Applying an ice pack or cold compress on your skin can reduce painful muscle inflammation. For a better combination, you can use an ice pack with a heating pad too. 

The role of the heating pads is to boost your muscle’s blood flow, while the ice pack will help reduce muscle inflammation. Studies say that using both heat and ice together will help prevent elastic tissue damage. 

Start by applying an ice pack first for twenty minutes, then follow it with a heating pad for another twenty minutes. This alternation is an effective regimen to reduce muscle pains after an intense workout or activity.

  1. Massage The Trigger Point

Massaging the trigger point helps alleviate muscle pain. A massage helps loosen your tight muscles and keep your blood flowing. For better and faster results, you can use a magnesium spray to moist the triggered area before slowly massaging it. Aside from that, a good massage also promotes cell function and repair.

  1. Stretch

Stretching is an important routine that you must not skip after an intense workout. You can perform a few light stretches for 10 minutes after your exercise to prevent muscle pain. Through this, the tightness around your muscles will be reduced, and it’ll increase your motion range even when you’re sore. Once your sore muscles have already warmed up with your light stretching, it’ll be easier for you to move even with the muscle pain.

However, too much stretching may result in worse muscle pain. As mentioned earlier, stretching must be done lightly and with ease. Don’t force yourself to stretch too much, as it will only make your muscles tighter, and you might damage your muscle fibers as you try to exert more force.

The best way to determine whether you’re stretching the proper way is by feeling your muscles. If it feels pretty tight already, let it up after 10 seconds. You can repeat the process so you won’t have to get to the point where the pain is unbearable. If you still find light stretching painful and intolerable, you may try doing other remedies instead.
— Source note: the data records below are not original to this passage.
(** How many pages a visit really obtained. *)
Definition acquired (has_browser : bool) (answer : Completion Page) : nat :=
  if has_browser then match answer with Normal _ => 1 | Throw _ => 0 end else 0.

End Page.
Import Page.

(* ===================================================================== *)
(** ** Option validation of the [/create] route *)
(* ===================================================================== *)

Module Validator.

(** Relational operators, used by the source only behind a
    [typeof ... === 'number'] test. *)
Definition js_gt (v : JsVal) (bound : Q) : bool :=
  match v with JNum q => num_lt bound q | _ => false end.
Definition js_ge (v : JsVal) (bound : Q) : bool :=
  match v with JNum q => num_le bound q | _ => false end.
Definition js_le (v : JsVal) (bound : Q) : bool :=
  match v with JNum q => num_le q bound | _ => false end.

Definition waitUntilModes : list string :=
  ["load"; "domcontentloaded"; "networkidle0"; "networkidle2"].

(** [if (cond) validOptions.k = options.k;] *)
Definition copy_if (cond : bool) (k : string) (options validOptions : JsVal) : JsVal :=
  if cond then set validOptions k (opt options k) else validOptions.

(** The block under [// Validate options], statement by statement, on an
    [options] whose properties can be read (anything but [null] and
    [undefined]); [validated] below is the block with its first read
    guarded. *)
Definition validateOptions (options : JsVal) : JsVal :=
  let validOptions := JObj [] in
  let validOptions :=
    copy_if (truthy (opt options "timeout")
             && String.eqb (typeof (opt options "timeout")) "number"
             && js_gt (opt options "timeout") 0
             && js_le (opt options "timeout") 120000)
      "timeout" options validOptions in
  let validOptions :=
    copy_if (truthy (opt options "waitUntil")
             && includes_lit waitUntilModes (opt options "waitUntil"))
      "waitUntil" options validOptions in
  let validOptions :=
    copy_if (truthy (opt options "initialWait")
             && String.eqb (typeof (opt options "initialWait")) "number"
             && js_ge (opt options "initialWait") 0
             && js_le (opt options "initialWait") 30000)
      "initialWait" options validOptions in
  let validOptions :=
    copy_if (truthy (opt options "cloudflareWait")
             && String.eqb (typeof (opt options "cloudflareWait")) "number"
             && js_ge (opt options "cloudflareWait") 0
             && js_le (opt options "cloudflareWait") 60000)
      "cloudflareWait" options validOptions in
  let validOptions :=
    copy_if (truthy (opt options "additionalWait")
             && String.eqb (typeof (opt options "additionalWait")) "number"
             && js_ge (opt options "additionalWait") 0
             && js_le (opt options "additionalWait") 30000)
      "additionalWait" options validOptions in
  let validOptions :=
    copy_if (truthy (opt options "headers")
             && String.eqb (typeof (opt options "headers")) "object")
      "headers" options validOptions in
  let validOptions :=
    copy_if (truthy (opt options "viewport")
             && String.eqb (typeof (opt options "viewport")) "object")
      "viewport" options validOptions in
  validOptions.
(** X5. The name of the raster download.  For a name without a dot
    [basename] is empty (the whole name is taken for the extension); for
    a name that ends in a dot it is the whole name; for every other name
    it is the name without its extension: basename followed by the
    extension, dot included, is the name. *)
Theorem X5_basename_strips_the_extension (f : File) :
  (FileUpload.filename_extension (name f) = None ->
   ExportDoc.basename f = EmptyString)
  /\ (FileUpload.filename_extension (name f) = Some "."%string ->
      ExportDoc.basename f = name f)
  /\ (forall e, FileUpload.filename_extension (name f) = Some e ->
                e <> "."%string ->
                (ExportDoc.basename f ++ e)%string = name f).
Proof.
  unfold ExportDoc.basename.
  pose proof (split_extension (name f)) as S.
  split; [|split].
  - intro H. rewrite H in S. rewrite S. cbn [Str.pop].
    destruct (String.length (name f) =? 0)%nat eqn:E.
    + apply Nat.eqb_eq in E. destruct (name f); [reflexivity | discriminate].
    + unfold Str.slice_0_neg.
      replace (String.length (name f) - (String.length (name f) + 1))%nat with 0%nat by lia.
      apply substring_0_0.
  - intro H. rewrite H in S. destruct S as (h & t & seg & Hs & Ht & Hp & He).
    rewrite Hs, pop_cons, Hp by exact Ht.
    injection He as <-. reflexivity.
  - intros e H Hne. rewrite H in S. destruct S as (h & t & seg & Hs & Ht & Hp & He).
    rewrite Hs, pop_cons, Hp by exact Ht.
    destruct (String.length seg =? 0)%nat eqn:E.
    + apply Nat.eqb_eq in E. destruct seg; [congruence | discriminate].
    + destruct (filename_extension_suffix _ _ H) as [p Hp'].
      unfold Str.slice_0_neg. rewrite Hp' at 1 2. rewrite length_app_string.
      subst e. cbn [String.length].
      replace (String.length p + S (String.length seg) - (String.length seg + 1))%nat
        with (String.length p) by lia.
      rewrite substring_prefix_app. now rewrite <- Hp'.
Qed.

(** X5 for the names "pdf" and "contract.pdf". *)
Lemma X5_basename_strips_the_extension_witness :
  ExportDoc.basename Sample.dotless = EmptyString
  /\ (ExportDoc.basename Sample.pdf ++ ".pdf")%string = "contract.pdf"%string.
Proof.
  split.
  - apply (proj1 (X5_basename_strips_the_extension Sample.dotless)). reflexivity.
  - apply (proj2 (proj2 (X5_basename_strips_the_extension Sample.pdf)) ".pdf"%string);
      [reflexivity | discriminate].
Defined.

(* ---------- letter case ---------- *)

Lemma lower_ascii_dot (c : ascii) :
  Ascii.eqb (Str.lower_ascii c) "." = Ascii.eqb c ".".
Proof.
  destruct c as [[] [] [] [] [] [] [] []]; reflexivity.
Qed.

Lemma split_toLowerCase (s : string) :
  Str.split "." (Str.toLowerCase s) = map Str.toLowerCase (Str.split "." s).
Proof.
  induction s as [|c r IH]; [reflexivity|].
  cbn [Str.toLowerCase Str.split]. rewrite lower_ascii_dot, IH.
  destruct (Ascii.eqb c "."); [reflexivity|].
  destruct (Str.split "." r); reflexivity.
Qed.

Lemma pop_map {A B} (g : A -> B) (l : list A) :
  Str.pop (map g l) = option_map g (Str.pop l).
Proof.
  induction l as [|h t IH]; [reflexivity|].
  destruct t; [reflexivity|]. exact IH.
Qed.

(** The extension tested depends on the lower-case form of the name
    only. *)
Lemma fileExtension_lower (n t : string) :
  FileUpload.fileExtension {| name := n; type := t |}
  = match Str.pop (Str.split "." (Str.toLowerCase n)) with
    | Some seg => String "." seg
    | None => ".undefined"%string
    end.
Proof.
  unfold FileUpload.fileExtension. cbn [name].
  rewrite split_toLowerCase, pop_map.
  destruct (Str.pop (Str.split "." n)); reflexivity.
Qed.

(** X6. Validation does not look at the letter case of the name: two
    files of the same type whose names agree after lower-casing get the
    same verdict. *)
Theorem X6_validation_ignores_letter_case_of_name (n1 n2 t : string) :
  Str.toLowerCase n1 = Str.toLowerCase n2 ->
  FileUpload.validateFile {| name := n1; type := t |}
  = FileUpload.validateFile {| name := n2; type := t |}.
Proof.
  intro H. unfold FileUpload.validateFile.
  rewrite (fileExtension_lower n1 t), (fileExtension_lower n2 t), H. reflexivity.
Qed.

(** X6 for the names "Scan.PDF" and "scan.pdf". *)
Lemma X6_validation_ignores_letter_case_of_name_witness :
  FileUpload.validateFile {| name := "Scan.PDF"; type := "" |}
  = FileUpload.validateFile {| name := "scan.pdf"; type := "" |}.
Proof.
  apply X6_validation_ignores_letter_case_of_name. reflexivity.
Defined.

(* ---------- the drop zone ---------- *)

Module UploadFacts.
Import UploadZone.

Lemma validateFile_message (f : File) (err : string) :
  FileUpload.validateFile f = Some err -> err = rejection.
Proof.
  unfold FileUpload.validateFile.
  destruct (_ || _); [discriminate|]. intro H. now injection H as <-.
Qed.

Lemma processFile_cases (f : File) (s : State) :
  (FileUpload.validateFile f = None /\
   processFile f s = setTimeout (SelectTimer f) (setUploadState success s))
  \/ (FileUpload.validateFile f = Some rejection /\
      processFile f s =
      setTimeout ResetTimer (setUploadState error (setErrorMessage rejection s))).
Proof.
  unfold processFile, handleSuccessfulUpload.
  destruct (FileUpload.validateFile f) as [err|] eqn:E; [|now left].
  right. rewrite (validateFile_message f err E). split; reflexivity.
Qed.

Lemma processFile_safe (f : File) (s : State) :
  Forall (fun g => FileUpload.validateFile g = None) (selected s) ->
  Forall valid_timer (timers s) ->
  safe (processFile f s).
Proof.
  intros Hsel Htim.
  destruct (processFile_cases f s) as [[Hv ->]|[Hv ->]]; unfold safe; cbn.
  - repeat split; auto; [|discriminate].
    apply Forall_app. split; [exact Htim|]. constructor; [exact Hv | constructor].
  - repeat split; auto.
    apply Forall_app. split; [exact Htim|]. constructor; [exact I | constructor].
Qed.

Lemma Forall_remove_nth {A} (P : A -> Prop) (n : nat) (l : list A) :
  Forall P l -> Forall P (remove_nth n l).
Proof.
  revert n. induction l as [|h t IH]; intros n H; [destruct n; exact H|].
  inversion H; subst. destruct n; cbn; [assumption|].
  constructor; auto.
Qed.

Lemma step_safe (s s' : State) (ev : Event) :
  safe s -> step s ev = Some s' -> safe s'.
Proof.
  intros (Hsel & Htim & Herr) Hstep. destruct ev as [files|files| | |n]; cbn in Hstep.
  - destruct (inputDisabled s); [discriminate|]. injection Hstep as <-.
    destruct files as [|f rest]; cbn; [now repeat split|].
    now apply processFile_safe.
  - injection Hstep as <-. destruct files as [|f rest]; cbn.
    + unfold safe; cbn. repeat split; auto. intro; discriminate.
    + now apply processFile_safe.
  - injection Hstep as <-. unfold handleDragEnter.
    destruct (uploadState s) eqn:E; unfold safe; cbn; rewrite ?E;
      repeat split; auto; intro; discriminate.
  - injection Hstep as <-. unfold handleDragLeave.
    destruct (uploadState s) eqn:E; unfold safe; cbn; rewrite ?E;
      repeat split; auto; intro; discriminate.
  - destruct (nth_error (timers s) n) as [t|] eqn:N; [|discriminate].
    injection Hstep as <-.
    assert (Ht : valid_timer t).
    { rewrite Forall_forall in Htim. apply Htim. eapply nth_error_In. exact N. }
    destruct t as [f|]; unfold safe; cbn.
    + repeat split; auto using Forall_remove_nth.
      apply Forall_app. split; [exact Hsel|]. constructor; [exact Ht | constructor].
    + repeat split; auto using Forall_remove_nth. intro; discriminate.
Qed.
Athlete woman has back pain, muscle injury during running training
  1. Take A Warm Bath

If you’re feeling muscle pains in multiple parts of your body, it may be best if you take a warm bath instead of using too many heating pads. The warm feeling will help loosen your tight muscles and increase blood circulation. This is only a temporary relief, but doing this daily will help your muscles heal faster.

  1. Don’t Stop Exercising

You may have sore muscles after doing new exercises, and you might be thinking of stopping your routine due to the pain. The truth, however, is that you should not stop doing your exercises, despite uncomfortable muscle pains around your body.

Muscle pains occur only because they were stretched. They are expected to be painful especially if you haven’t done any heavy physical activity for a long time. Pain signifies that your body is adjusting to the exercise you’re doing, and is on its way to becoming stronger.

As a temporary alternative, you can do light exercises instead of your usual intense workouts while waiting for your muscles to fully heal from the pain. You can go walking for a few miles as it only requires a little strength. The point is, you should never let your muscles relax way too much.

Key Takeaway

Overall, the key to reducing muscle pain is time, but the pain can be reduced effectively and faster by just following the tips mentioned above. Sooner or later, your muscles will come back even stronger and better once you’ve healed. However, if the pain is still unbearable after a few weeks, it may be time to consult your doctor to see if it’s a symptom of something more serious.